Meine ersten journalistischen Texte habe ich 1985 auf einem Commodore C64 und dem Programm "Textomat" geschrieben. An eine Bedienung per Maus oder anklickbare Menüs war damals nicht zu denken. Ob der Nadeldrucker den Text später auf Papier fett drucken würde, das konnte man auf dem Bildschirm nicht so ohne Weiteres sehen. Heute arbeite ich an einem Mac – was wohl so ziemlich das genaue Gegenteil der Arbeitsumgebung von damals ist. Mit so einem modernen Computer lässt es sich derartig intuitiv und komfortabel arbeiten, dass man gelegentlich vergisst, einen Computer vor sich zu haben. Am unteren Bildschirmrand liegen in einer bunten Leiste ("Dock") all die Programme, die ich regelmäßig benutze: Die Textverarbeitung, das Mail-Programm, die Musik-Software und – natürlich – der Internet-Browser. Ein Kollege von mir– er ist Windows-Nutzer – nennt diese Leiste spöttisch "Fisher Price Activity Center", weil sie so schön bunt ist, und weil das jeweilige Icon zu hüpfen beginnt, sobald ich ein Programm starte.

Zeitverschwendung

Das Dock ist nicht nur im Alltag praktisch sondern hält für die Momente, in denen ich ein längeres Manuskript schreiben muss, die zündende Idee aber noch fehlt ("Leeres-Blatt-Syndrom"), jede Menge Spielzeug bereit. Geht's Ihnen auch so? Mein Lieblings-Prokrastinations-Werkzeug ist in solchen Fällen der Internet-Browser. Mit wenigen Mausklicks ist der grausame weiße Bildschirm von bunten Webseiten überlagert. Schon bemerkenswert, wie herrlich man am Computer doch wertvolle Lebenszeit einfach verschwenden kann. Diese Erkenntnis scheint mehr und mehr um sich zu greifen, es sieht schon beinahe nach einem Trend aus. Immer mehr Computer-Nutzer wollen offenbar wieder die kargen, unbunten, internetfreien Arbeitsumgebungen aus den Anfängen der Computerzeit. Sie wollen sich bei der Arbeit auf das Wesentliche konzentrieren, sie wollen die Möglichkeit haben, den Optionsstress – wenigstens zeitweise - auszuschalten.

Asketisch schreiben

So dunkeln zum Beispiel Programme wie "Isolator" oder "Menu Eclipse" bei Bedarf den kompletten Desktop oder die Menüleiste ab, so dass nur noch das eigentliche Programmfenster zu sehen ist. Immer mehr Schreibprogramme kommen auf den Markt, die aus jedem hoch gezüchteten Hightech-Notebook wieder eine einfache Schreibmaschine machen. Sie heißen z. B. "Writeroom" oder "Darkroom" und erzeugen eine Arbeitsumgebung, die schon ziemlich nah an meine von 1985 herankommt: Einfarbige Zeichen sind da auf einem schwarzen Hintergrund zu sehen – das war's. Auch Anleitungen, wie man z. B. Word so einstellt, dass es aussieht wie vor 25 Jahren, kann man im Internet finden.
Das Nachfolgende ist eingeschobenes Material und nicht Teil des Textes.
(** X1: an entry that [addEntry] returned is in the result of
    [getAllEntries] for its session at any instant before its expiry. *)
Theorem addEntry_visible_in_getAllEntries
    st now now' entryId text ttl imageUrl sessionId memberId :
  validTimeValue (now + ttl * 1000) = true ->
  now' < now + ttl * 1000 ->
  exists st' e,
    addEntry st now entryId text ttl imageUrl sessionId memberId
    = Some (st', e)
    /\ In e (getAllEntries st' now' sessionId)
    /\ forall e', In e' (getAllEntries st' now' sessionId) ->
         now' < Entry.expiresAt e'.
Proof.
  intros Hv Hlive. unfold addEntry. rewrite Hv.
  eexists. eexists. split; [reflexivity|].
  match goal with |- In ?e (getAllEntries ?s _ _) /\ _ =>
    assert (Hin : In e (sessionEntries s now' sessionId)) end.
  { eapply sessionEntries_complete.
    - simpl. apply set_in.
    - apply startsWith_own_session.
    - simpl. lia. }
  rewrite getAllEntries_found by (intros E; rewrite E in Hin; destruct Hin).
  split.
  - now apply Array_sort_in.
  - intros e' H'. apply Array_sort_in in H'. apply sessionEntries_in in H'.
    now destruct H' as (k & _ & _ & H').
Qed.

Lemma addEntry_visible_in_getAllEntries_witness :
  exists st' e,
    addEntry storeOneEntry 1500 uuidB "second" 60 None "s1" "m2"
    = Some (st', e)
    /\ In e (getAllEntries st' 2500 "s1")
    /\ forall e', In e' (getAllEntries st' 2500 "s1") ->
         2500 < Entry.expiresAt e'.
Proof.
  apply (addEntry_visible_in_getAllEntries
           storeOneEntry 1500 2500 uuidB "second" 60 None "s1" "m2");
    [reflexivity | lia].
Defined.
(** X10 on an error joined twice more. *)
Lemma joined_message_lists_every_error_witness :
  Error (joinError [joinError [errorString "first"; otherError "second"];
                    otherError "third"]) =
  "first" ++ nl ++ "second" ++ nl ++ "third".
Proof.
  apply (joined_message_lists_every_error
           (Some (errorString "first"))
           [otherError "second"; otherError "third"]).
  reflexivity.
Defined.

(** X12 on the two healthy packages of the tests. *)
Lemma Generate_succeeds_on_healthy_packages_witness :
  exists s',
    Generate (host := Fixture.host)
      (Fixture.withCreator None (Some Fixture.MultiBuffer) ["p"; "q"])
      (Fixture.start [Fixture.pkgOne; Fixture.pkgTwo] None) = (s', Ok None).
Proof.
  apply (@Generate_succeeds_on_healthy_packages Fixture.host
           (Fixture.withCreator None (Some Fixture.MultiBuffer) ["p"; "q"])
           Fixture.MultiBuffer
           (Fixture.start [Fixture.pkgOne; Fixture.pkgTwo] None)
           (Fixture.start [Fixture.pkgOne; Fixture.pkgTwo] None)
           [Fixture.pkgOne; Fixture.pkgTwo]).
  - reflexivity.
  - discriminate.
  - simpl. lia.
  - reflexivity.
  - reflexivity.
Defined.

(** X14 on the two-file package of the tests, the buffer holding a
    leftover. *)
Lemma artifact_is_the_concatenated_texts_witness :
  exists s',
    HandlePackage (host := Fixture.host)
      (Fixture.withCreator None (Some Fixture.MultiBuffer) ["p"])
      Fixture.pkgTwo
      (Fixture.mkState "left over " [] [] [] 0 ([], None)) = (s', Ok None) /\
    Fixture.history s' =
      ["left over " ++ ("// the header" ++ nl) ++ ("package two" ++ nl ++ nl) ++
       ("import fmt" ++ nl ++ nl) ++ ("FIRST,FIRST" ++ nl) ++
       ("SECOND,SECOND" ++ nl)] /\
    Fixture.b s' = "".
Proof.
  apply (@artifact_is_the_concatenated_texts
           (Fixture.withCreator None (Some Fixture.MultiBuffer) ["p"])
           Fixture.pkgTwo "testdata/two/two1.go" ["testdata/two/two2.go"]
           (Fixture.mkState "left over " [] [] [] 0 ([], None))).
  - reflexivity.
  - reflexivity.
  - reflexivity.
  - reflexivity.
  - reflexivity.
Defined.

(** ** Fields that do not matter *)

Section FieldExtras.
Context {host : Host}.

(** X15.  When [Output] is configured the sink creator plays no part:
    [HandlePackage] does the same, to the world and in what it returns,
    whatever the [WriteCloserCreator] field holds, nil included. *)
Theorem Output_bypasses_the_creator (g : Generator) (w : WriteCloser)
        (c : option WriteCloserCreatorT) (p : Package) (s : world) :
  Output g = Some w ->
  HandlePackage (withWriteCloserCreator g c) p s = HandlePackage g p s.
Proof.
  intros Hout. unfold HandlePackage.
  destruct (GoFiles p) as [| gofile0 rest]; [reflexivity |].
  change (collect (withWriteCloserCreator g c) p) with (collect g p).
  unfold bind. destruct (collect g p s) as [s1 [st | v]]; [| reflexivity].
  unfold resolveSink.
  change (Output (withWriteCloserCreator g c)) with (Output g).
  rewrite Hout. reflexivity.
Qed.

(** X16.  [NoClose] changes nothing but the final [Close]: if
    [HandlePackage] succeeds with [NoClose] set and leaves the world [s'],
    then with [NoClose] cleared it succeeds too and leaves [s'] after one
    [Close] of the sink it wrote to. *)
Theorem NoClose_only_skips_the_close (g : Generator) (p : Package)
        (s s' : world) :
  NoClose g = true ->
  HandlePackage g p s = (s', Ok None) ->
  exists w,
    HandlePackage (withNoClose g false) p s = (fst (Close w s'), Ok None).
Proof.
  intros Hnc H.
  apply HandlePackage_inv_None in H
    as (gofile0 & rest & s1 & s2 & w & Hfiles & Hc & Hr & ->).
  exists w. unfold HandlePackage. rewrite Hfiles.
  change (collect (withNoClose g false) p) with (collect g p).
  erewrite bind_Ok by exact Hc. simpl fst. simpl snd.
  change (resolveSink (withNoClose g false)) with (resolveSink g).
  erewrite bind_Ok by exact Hr.
  unfold bind. rewrite emit_writes.
  unfold finish. rewrite Hnc. reflexivity.
Qed.
End FieldExtras.

(** X15 with a creator that would break the contract. *)
Lemma Output_bypasses_the_creator_witness :
  HandlePackage (host := Fixture.host)
    (withWriteCloserCreator
       (Fixture.withCreator None (Some Fixture.MultiBuffer) ["p"])
       (Some (Fixture.creator None None)))
    Fixture.pkgOne (Fixture.start [] None) =
  HandlePackage (host := Fixture.host)
    (Fixture.withCreator None (Some Fixture.MultiBuffer) ["p"])
    Fixture.pkgOne (Fixture.start [] None).
Proof.
  apply (@Output_bypasses_the_creator Fixture.host
           (Fixture.withCreator None (Some Fixture.MultiBuffer) ["p"])
           Fixture.MultiBuffer (Some (Fixture.creator None None))
           Fixture.pkgOne (Fixture.start [] None)).
  reflexivity.
Defined.

(** X16 on the sink that records its [Close] calls. *)
Lemma NoClose_only_skips_the_close_witness :
  exists w,
    HandlePackage (host := Fixture.host)
      (withNoClose
         (withNoClose (Fixture.withCreator None (Some Fixture.FailingSink) ["p"])
            true)
         false)
      Fixture.pkgTwo (Fixture.start [] None) =
    (fst (Fixture.close w
            (Fixture.mkState "" []
               ["including: FIRST" ++ nl; "including: SECOND" ++ nl]
               ["// the header" ++ nl; "package two" ++ nl ++ nl;
                "import fmt" ++ nl ++ nl; "FIRST,FIRST" ++ nl;
                "SECOND,SECOND" ++ nl]
               0 ([], None))),
     Ok None).
Proof.
  apply (@NoClose_only_skips_the_close Fixture.host
           (withNoClose (Fixture.withCreator None (Some Fixture.FailingSink) ["p"])
              true)
           Fixture.pkgTwo (Fixture.start [] None)).
  - reflexivity.
  - reflexivity.
Defined.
Freiwillige Selbstkontrolle

Kaum zu glauben, aber für all diejenigen, denen das alles noch nicht ausreicht, gibt es sogar Programme, die in etwa so funktionieren wie eine Kindersicherung, nur eben für Erwachsene. Der Zugang zum Internet oder zu bestimmten Webseiten wird für eine vorher einstellbare Zeit gesperrt. Diese Sperre kann man als Benutzer nicht ohne weiteres umgehen. Derartige Programme gibt es z. B. als Firefox-AddOn ("Self Control") oder Programm. Ist es nicht toll, wie viele Lösungen es inzwischen für all die Probleme mit dem Computer gibt, die man ohne den Computer gar nicht hätte?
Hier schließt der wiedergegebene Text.